→ **THE TASK**
Could you copy the whole listing below exactly as written?

###

(** Whether the counting style keeps a count for each category. *)
Definition by_category (s : cpplint_state) : bool :=
  in_strs (counting s) [u"toplevel"; u"detailed"].

Lemma sum_IncrementErrorCount c s :
  let s' := CppLintState.IncrementErrorCount c s in
  if by_category s
  then sum_counts (errors_by_category s') = (sum_counts (errors_by_category s) + 1)%Z
  else errors_by_category s' = errors_by_category s.
Proof.
  unfold by_category, CppLintState.IncrementErrorCount. cbn [errors_by_category].
  destruct (in_strs _ _); [|done]. rewrite sum_counts_insert. lia.
Qed.

(** What [Error] does to the module's state: nothing, or one count and one
    line on stderr. *)
Lemma Error_step filename linenum category confidence message w :
  signed (filters (lint w)) ->
  exists w', Error filename linenum category confidence message w = (Ok tt, w')
    /\ (w' = w \/
        w' = write_stderr (error_line (output_format (lint w)) filename linenum category
                             confidence message)
               (set_lint (CppLintState.IncrementErrorCount category (lint w)) w)).
Proof.
  intros Hs. unfold Error, mbind, M_bind.
  destruct (should_print_cases category confidence linenum w Hs) as (b & -> & _).
  destruct b; eexists; split; [done| |done|]; auto.
Qed.

(** C8: counting and printing stay in step.  With signed filters, any sequence
    of errors returns, and the error count grows by the number of reports that
    were printed.  With the counting styles toplevel and detailed the counts of
    the categories grow by that much together; with any other style, such as
    the default total, they stay as they are. *)
Theorem Error_counts_agree (es : list (list N * Z * list N * Z * list N)) w :
  signed (filters (lint w)) ->
  exists w', for_ es (fun '(f, l, c, k, msg) => Error f l c k msg) w = (Ok tt, w')
    /\ (error_count (lint w') - error_count (lint w) = len (stderr w') - len (stderr w))%Z
    /\ counting (lint w') = counting (lint w) /\ filters (lint w') = filters (lint w)
    /\ if by_category (lint w)
       then (sum_counts (errors_by_category (lint w')) - sum_counts (errors_by_category (lint w))
             = error_count (lint w') - error_count (lint w))%Z
       else errors_by_category (lint w') = errors_by_category (lint w).
Proof.
  revert w. induction es as [|[[[[f l] c] k] msg] es IH]; intros w Hs; simpl.
  - exists w. split; [done|]. split; [lia|]. repeat split. destruct (by_category _); [lia|done].
  - unfold mbind, M_bind.
    destruct (Error_step f l c k msg w Hs) as (w1 & E & [->| ->]); rewrite E; [by apply IH|].
    match type of E with _ = (_, ?w1) => destruct (IH w1 Hs) as (w' & E' & Hn & Hc & Hf & Hb) end.
    exists w'. split; [exact E'|].
    pose proof (sum_IncrementErrorCount c (lint w)) as Hsum. cbv zeta in Hsum.
    cbn [lint write_stderr set_lint stderr] in *. rewrite len_app in Hn.
    change (error_count (CppLintState.IncrementErrorCount c (lint w)))
      with (error_count (lint w) + 1)%Z in *.
    change (len [error_line (output_format (lint w)) f l c k msg]) with 1%Z in Hn.
    split; [lia|]. do 2 (split; [done|]).
    change (by_category (CppLintState.IncrementErrorCount c (lint w))) with (by_category (lint w)) in Hb.
    destruct (by_category (lint w)); [lia|congruence].
Qed.

Lemma Error_counts_agree_witness :
  exists w', for_ [(u"a.cc", 1%Z, u"build/class", 5%Z, u"m"); (u"a.cc", 2%Z, u"build/include_alpha", 4%Z, u"m")]
      (fun '(f, l, c, k, msg) => Error f l c k msg)
      (set_lint (CppLintState.SetCountingStyle (u"toplevel") init_state) init_world) = (Ok tt, w')
    /\ (error_count (lint w') - 0 = len (stderr w') - 0)%Z
    /\ (sum_counts (errors_by_category (lint w')) - 0 = error_count (lint w') - 0)%Z.
Proof.
  destruct (Error_counts_agree
    [(u"a.cc", 1%Z, u"build/class", 5%Z, u"m"); (u"a.cc", 2%Z, u"build/include_alpha", 4%Z, u"m")]
    (set_lint (CppLintState.SetCountingStyle (u"toplevel") init_state) init_world))
    as (w' & E & Hn & _ & _ & Hb); [constructor; [reflexivity | constructor]|].
  exists w'. split; [exact E|]. split; [exact Hn|exact Hb].
Defined.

###

→ **RESPONSE FOR THIS EXERCISE**
(** Whether the counting style keeps a count for each category. *)
Definition by_category (s : cpplint_state) : bool :=
  in_strs (counting s) [u"toplevel"; u"detailed"].

Lemma sum_IncrementErrorCount c s :
  let s' := CppLintState.IncrementErrorCount c s in
  if by_category s
  then sum_counts (errors_by_category s') = (sum_counts (errors_by_category s) + 1)%Z
  else errors_by_category s' = errors_by_category s.
Proof.
  unfold by_category, CppLintState.IncrementErrorCount. cbn [errors_by_category].
  destruct (in_strs _ _); [|done]. rewrite sum_counts_insert. lia.
Qed.

(** What [Error] does to the module's state: nothing, or one count and one
    line on stderr. *)
Lemma Error_step filename linenum category confidence message w :
  signed (filters (lint w)) ->
  exists w', Error filename linenum category confidence message w = (Ok tt, w')
    /\ (w' = w \/
        w' = write_stderr (error_line (output_format (lint w)) filename linenum category
                             confidence message)
               (set_lint (CppLintState.IncrementErrorCount category (lint w)) w)).
Proof.
  intros Hs. unfold Error, mbind, M_bind.
  destruct (should_print_cases category confidence linenum w Hs) as (b & -> & _).
  destruct b; eexists; split; [done| |done|]; auto.
Qed.

(** C8: counting and printing stay in step.  With signed filters, any sequence
    of errors returns, and the error count grows by the number of reports that
    were printed.  With the counting styles toplevel and detailed the counts of
    the categories grow by that much together; with any other style, such as
    the default total, they stay as they are. *)
Theorem Error_counts_agree (es : list (list N * Z * list N * Z * list N)) w :
  signed (filters (lint w)) ->
  exists w', for_ es (fun '(f, l, c, k, msg) => Error f l c k msg) w = (Ok tt, w')
    /\ (error_count (lint w') - error_count (lint w) = len (stderr w') - len (stderr w))%Z
    /\ counting (lint w') = counting (lint w) /\ filters (lint w') = filters (lint w)
    /\ if by_category (lint w)
       then (sum_counts (errors_by_category (lint w')) - sum_counts (errors_by_category (lint w))
             = error_count (lint w') - error_count (lint w))%Z
       else errors_by_category (lint w') = errors_by_category (lint w).
Proof.
  revert w. induction es as [|[[[[f l] c] k] msg] es IH]; intros w Hs; simpl.
  - exists w. split; [done|]. split; [lia|]. repeat split. destruct (by_category _); [lia|done].
  - unfold mbind, M_bind.
    destruct (Error_step f l c k msg w Hs) as (w1 & E & [->| ->]); rewrite E; [by apply IH|].
    match type of E with _ = (_, ?w1) => destruct (IH w1 Hs) as (w' & E' & Hn & Hc & Hf & Hb) end.
    exists w'. split; [exact E'|].
    pose proof (sum_IncrementErrorCount c (lint w)) as Hsum. cbv zeta in Hsum.
    cbn [lint write_stderr set_lint stderr] in *. rewrite len_app in Hn.
    change (error_count (CppLintState.IncrementErrorCount c (lint w)))
      with (error_count (lint w) + 1)%Z in *.
    change (len [error_line (output_format (lint w)) f l c k msg]) with 1%Z in Hn.
    split; [lia|]. do 2 (split; [done|]).
    change (by_category (CppLintState.IncrementErrorCount c (lint w))) with (by_category (lint w)) in Hb.
    destruct (by_category (lint w)); [lia|congruence].
Qed.

Lemma Error_counts_agree_witness :
  exists w', for_ [(u"a.cc", 1%Z, u"build/class", 5%Z, u"m"); (u"a.cc", 2%Z, u"build/include_alpha", 4%Z, u"m")]
      (fun '(f, l, c, k, msg) => Error f l c k msg)
      (set_lint (CppLintState.SetCountingStyle (u"toplevel") init_state) init_world) = (Ok tt, w')
    /\ (error_count (lint w') - 0 = len (stderr w') - 0)%Z
    /\ (sum_counts (errors_by_category (lint w')) - 0 = error_count (lint w') - 0)%Z.
Proof.
  destruct (Error_counts_agree
    [(u"a.cc", 1%Z, u"build/class", 5%Z, u"m"); (u"a.cc", 2%Z, u"build/include_alpha", 4%Z, u"m")]
    (set_lint (CppLintState.SetCountingStyle (u"toplevel") init_state) init_world))
    as (w' & E & Hn & _ & _ & Hb); [constructor; [reflexivity | constructor]|].
  exists w'. split; [exact E|]. split; [exact Hn|exact Hb].
Defined.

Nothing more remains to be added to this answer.